Neel Nanda 31 Dec 2024 20:30 UTC
12 points
2
Strong +1, that argument didn’t make sense to me. Images are a fucking mess—they’re a grid of RGB pixels, of a 3D environment (interpreted through the lens of a camera) from a specific angle. Text is so clean and pretty in comparison, and has much richer meaning, and has a much more natural mapping to concepts we understand
- kave 31 Dec 2024 21:53 UTC
  11 points
  5
  Parent
  That sounds less messy than the path from 3D physical world to tokens (and ~~less~~ (edit: I meant more here!) messy than the path from human concepts to tokens)
  - Neel Nanda 2 Jan 2025 12:11 UTC
    5 points
    0
    Parent
    Sure, but I think that human cognition tends to operate at a level of abstract above the configuration of atoms in a 3D environment. Like “that is a chair” is a useful way to reason about an environment. Whilethat “that is a configuration of pixels that corresponds to a chair when projected at a certain angle in certain lighting conditions” must first be converted to “that is a chair” before anything useful can be done. Text just has a lot of useful preprocessing applied already and is far more compressed
    - johnswentworth 2 Jan 2025 12:19 UTC
      8 points
      3
      Parent
      The preprocessing itself is one of the main important things we need to understand (I would even argue it’s the main important thing), if our interpretability methods are ever going to tell us about how the stuff-inside-the-net relates to the stuff-in-the-environment (which is what we actually care about).
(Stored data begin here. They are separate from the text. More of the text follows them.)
(* ===== verification/UnixSockets.v ===== *)
(** book-src/sockets/unix_sockets.c: addresses of the UNIX domain, sockets that
    are connected or bound to them, and what happens to a descriptor when a
    call fails. *)
From S2P Require Import Prelude CLib Sys Calls.
#[local] Open Scope Z_scope.

Definition ENAMETOOLONG : Z := 36.
Definition AF_UNIX : Z := 1.
Definition SOCK_STREAM : Z := 1.
Definition SOCK_DGRAM : Z := 2.

(** struct sockaddr_un; [sun_path] is an array of 108 characters. *)
Record sockaddr_un := SockaddrUn { sun_family : Z; sun_path : bytes }.
Definition sun_path_size : nat := 108.
(** memset(addr, 0, sizeof(struct sockaddr_un)) *)
Definition zero_addr : sockaddr_un := SockaddrUn 0 (replicate sun_path_size NUL).

(** strncpy(dst, src, n): at most [n] bytes, filled up with nulls. *)
Definition strncpy_into (dst src : bytes) (n : nat) : bytes :=
  take n (src ++ replicate n NUL) ++ drop n dst.

(** The calls on sockets. *)
Class SockOS (S : Type) := {
  sys_socket : Z -> M S (sysres Z);
  sys_connect : Z -> sockaddr_un -> M S (sysres unit);
  sys_bind : Z -> sockaddr_un -> M S (sysres unit);
  sys_close : Z -> M S (sysres unit)
}.

Section unix_sockets.
Context {S : Type} `{HasLibc S} `{SockOS S}.

(** A null pointer is [None]; the result is the return value with what
    [*addr] then holds. *)
(** Source: book-src/sockets/unix_sockets.c:23-40 (unixBuildAddress). *)
Definition unixBuildAddress (path : option bytes) (addr : option sockaddr_un)
    : M S (Z * option sockaddr_un) :=
  match path, addr with
  | Some path, Some _ =>
      let addr := SockaddrUn AF_UNIX (sun_path zero_addr) in
      if (strlen path <? sun_path_size)%nat then
        mret (0, Some (SockaddrUn (sun_family addr) (strncpy_into (sun_path addr) path (sun_path_size - 1))))
      else set_errno ENAMETOOLONG;; mret (-1, Some addr)
  | _, _ => set_errno EINVAL;; mret (-1, addr)
  end.

(** [addr0] is the uninitialised local variable; the result is [None] for -1. *)
(** Source: book-src/sockets/unix_sockets.c:46-68 (unixConnect). *)
Definition unixConnect (addr0 : sockaddr_un) (path : option bytes) (type : Z) : M S (option Z) :=
  '(r, addr) ← unixBuildAddress path (Some addr0);
  if r =? -1 then mret None
  else
    addr ← deref addr;
    sd ← call (sys_socket type);
    match sd with
    | None => mret None
    | Some sd =>
        r ← call (sys_connect sd addr);
        match r with
        | None => savedErrno ← get_errno; call (sys_close sd);; set_errno savedErrno;; mret None
        | Some _ => mret (Some sd)
        end
    end.

(** Source: book-src/sockets/unix_sockets.c:73-94 (unixBind). *)
Definition unixBind (addr0 : sockaddr_un) (path : option bytes) (type : Z) : M S (option Z) :=
  '(r, addr) ← unixBuildAddress path (Some addr0);
  if r =? -1 then mret None
  else
    addr ← deref addr;
    sd ← call (sys_socket type);
    match sd with
    | None => mret None
    | Some sd =>
        r ← call (sys_bind sd addr);
        match r with
        | None => savedErrno ← get_errno; call (sys_close sd);; set_errno savedErrno;; mret None
        | Some _ => mret (Some sd)
        end
    end.
End unix_sockets.

(** * What is proved of them *)

(** The address of a path: the path, and nulls up to the end of the array. *)
Definition address_of (path : bytes) : sockaddr_un :=
  SockaddrUn AF_UNIX (path ++ replicate (sun_path_size - strlen path) NUL).

Lemma address_of_size path : (strlen path < sun_path_size)%nat ->
  length (sun_path (address_of path)) = sun_path_size.
Proof. intros Hl. simpl. rewrite length_app, length_replicate. unfold strlen in *. lia. Qed.

Lemma cstring_nul s n : NUL ∉ s -> cstring (s ++ NUL :: n) = s.
Proof.
  induction s as [|c s IH]; simpl; [done|]. rewrite not_elem_of_cons. intros [Hc Hs].
  unfold ceq at 1. rewrite bool_decide_eq_false_2 by congruence. f_equal. by apply IH.
Qed.

Section building.
Context {S : Type} `{HasLibc S}.

Lemma unixBuildAddress_run path a s :
  unixBuildAddress (Some path) (Some a) s =
  if (strlen path <? sun_path_size)%nat then (Done (0, Some (address_of path)), s)
  else (Done (-1, Some (SockaddrUn AF_UNIX (sun_path zero_addr))), (set_errno ENAMETOOLONG s).2).
Proof.
  unfold unixBuildAddress. destruct (Nat.ltb_spec (strlen path) sun_path_size) as [Hl|Hl]; [|done].
  unfold address_of, strncpy_into, zero_addr. unfold sun_family, sun_path.
  unfold strlen in *. rewrite take_app, take_ge by lia. rewrite take_replicate, drop_replicate, <- app_assoc.
  rewrite <- replicate_add. unfold sun_path_size in *.
  replace ((108 - 1 - length path) `min` (108 - 1) + (108 - (108 - 1)))%nat with (108 - length path)%nat by lia. done.
Qed.
End building.

(** The descriptors of the process, as the callers rely on them: a failed
    call opens nothing, and close(2) releases its descriptor even when it
    reports an error. *)
Class SockSpec (S : Type) `{HasLibc S} `{SockOS S} := {
  open_fds : S -> gset Z;
  address : S -> Z -> option sockaddr_un;
  open_fds_libc : forall l s, open_fds (set_libc l s) = open_fds s;
  address_libc : forall l s, address (set_libc l s) = address s;
  socket_spec : forall type s, post (fun r s' => match r with
    | SOk sd => 0 <= sd /\ (sd ∉ open_fds s) /\ open_fds s' = ({[ sd ]} ∪ open_fds s)
    | SErr _ => open_fds s' = open_fds s end) (fun _ _ => False) (sys_socket type s);
  connect_spec : forall sd a s, post (fun r s' => open_fds s' = open_fds s /\
    (r = SOk tt -> address s' sd = Some a)) (fun _ _ => False) (sys_connect sd a s);
  bind_spec : forall sd a s, post (fun r s' => open_fds s' = open_fds s /\
    (r = SOk tt -> address s' sd = Some a)) (fun _ _ => False) (sys_bind sd a s);
  close_spec : forall sd s, post (fun _ s' => open_fds s' = open_fds s ∖ {[ sd ]})
    (fun _ _ => False) (sys_close sd s)
}.

Section sockets.
Context {S : Type} `{HL : HasLibc S} `{HO : SockOS S} `{HS : !SockSpec S}.

(** A name for an address: what both functions do once the address is built. *)
Definition name_socket (op : Z -> sockaddr_un -> M S (sysres unit)) (a : sockaddr_un) (type : Z)
    : M S (option Z) :=
  sd ← call (sys_socket type);
  match sd with
  | None => mret None
  | Some sd =>
      r ← call (op sd a);
      match r with
      | None => savedErrno ← get_errno; call (sys_close sd);; set_errno savedErrno;; mret None
      | Some _ => mret (Some sd)
      end
  end.

Lemma unixConnect_run a0 path type s : unixConnect a0 (Some path) type s =
  if (strlen path <? sun_path_size)%nat then name_socket sys_connect (address_of path) type s
  else (Done None, (set_errno ENAMETOOLONG s).2).
Proof.
  unfold unixConnect, mbind at 1, M_bind at 1. rewrite unixBuildAddress_run.
  by destruct (strlen path <? sun_path_size)%nat.
Qed.

Lemma unixBind_run a0 path type s : unixBind a0 (Some path) type s =
  if (strlen path <? sun_path_size)%nat then name_socket sys_bind (address_of path) type s
  else (Done None, (set_errno ENAMETOOLONG s).2).
Proof.
  unfold unixBind, mbind at 1, M_bind at 1. rewrite unixBuildAddress_run.
  by destruct (strlen path <? sun_path_size)%nat.
Qed.

(** The result of a call that is to name a socket: a new descriptor with the
    address, or failure with the descriptors as they were. *)
Definition named (s : S) (a : sockaddr_un) (r : option Z) (s' : S) : Prop :=
  match r with
  | Some sd => (sd ∉ open_fds s) /\ open_fds s' = ({[ sd ]} ∪ open_fds s) /\ address s' sd = Some a
  | None => open_fds s' = open_fds s
  end.

Lemma name_socket_spec op a type s :
  (forall sd s1, post (fun r s' => open_fds s' = open_fds s1 /\ (r = SOk tt -> address s' sd = Some a))
     (fun _ _ => False) (op sd a s1)) ->
  post (named s a) (fun _ _ => False) (name_socket op a type s).
Proof.
  intros Hop. unfold name_socket. apply post_bind.
  eapply post_mono; [| |exact (call_post open_fds open_fds_libc _ _ _ _ (socket_spec type s))]; [|done].
  intros [sd|] s1 (s2 & Hv & Hr); simpl.
  2:{ destruct Hr as (e & Hr & _). congruence. }
  destruct Hr as [(Hpos & Hfresh & Hopen) ->]. apply post_bind.
  eapply post_mono; [| |exact (call_post open_fds open_fds_libc _ _ _ _ (Hop sd s2))]; [|done].
  intros [[]|] s3 (s4 & Hv3 & Hr); simpl.
  - destruct Hr as [[Hk Ha] ->]. split_and!; [done|congruence|by apply Ha].
  - destruct Hr as (e & [Hk _] & _). apply post_bind. simpl. apply post_bind.
    eapply post_mono; [| |exact (call_post open_fds open_fds_libc _ _ _ _ (close_spec sd s3))]; [|done].
    assert (Hminus : open_fds s3 ∖ {[sd]} = open_fds s).
    { rewrite Hv3, Hk, Hopen. by apply union_singleton_minus. }
    intros [u|] s5 (s6 & Hv5 & Hr); simpl; rewrite open_fds_libc, Hv5.
    + destruct Hr as [Hc ->]. congruence.
    + destruct Hr as (e' & Hc & _). congruence.
Qed.

(** The errno of a failure is that of the call that failed, whatever close()
    does to it. *)
Lemma name_socket_errno op a type s sd s1 s2 e :
  sys_socket type s = (Done (SOk sd), s1) -> op sd a s1 = (Done (SErr e), s2) ->
  post (fun r s' => r = None /\ lc_errno (libc_of s') = e) (fun _ _ => False) (name_socket op a type s).
Proof.
  intros Hs Hop. unfold name_socket.
  rewrite (bind_done _ _ _ _ _ (call_ok _ _ _ _ Hs)), (bind_done _ _ _ _ _ (call_err _ _ _ _ Hop)).
  apply post_bind. simpl. apply post_bind. rewrite libc_of_set. simpl.
  eapply post_mono; [| |exact (call_post open_fds open_fds_libc _ _ _ _ (close_spec sd _))]; [|done].
  intros [u|] s4 _; simpl; rewrite libc_of_set; done.
Qed.

(** unixConnect() and unixBind() either return a new descriptor whose
    address is the whole path, null-terminated in the array of 108 bytes, or
    fail and leave the descriptors of the process as they were: the socket
    is closed when it cannot be named. Longer paths are refused before any
    call. *)
Theorem unix_sockets_correct a0 path type s :
  post (fun r s' => named s (address_of path) r s' /\
          (is_Some r -> (strlen path < sun_path_size)%nat)) (fun _ _ => False)
    (unixConnect a0 (Some path) type s) /\
  post (fun r s' => named s (address_of path) r s' /\
          (is_Some r -> (strlen path < sun_path_size)%nat)) (fun _ _ => False)
    (unixBind a0 (Some path) type s).
Proof.
  rewrite unixConnect_run, unixBind_run.
  destruct (Nat.ltb_spec (strlen path) sun_path_size) as [Hl|Hl].
  - split; (eapply post_mono; [| |apply name_socket_spec]); try done;
      intros; [apply connect_spec|apply bind_spec].
  - split; simpl; (split; [apply open_fds_libc|by intros [? [=]]]).
Qed.
End sockets.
    - kave 2 Jan 2025 19:09 UTC
      7 points
      2
      Parent
      I’m not sure I understand what you’re driving at, but as far as I do, here’s a response: I have lots of concepts and abstractions over the physical world (like chair). I don’t have many concepts or abstractions over strings of language, apart from as factored through the physical world. (I have some, like register or language, but they don’t actually feel that “final” as concepts).
      As far as factoring my predictions of language through the physical world, a lot of the simplest and most robust concepts I have are just nouns, so they’re already represented by tokenisation machinery, and I can’t do interesting interp to pick them out.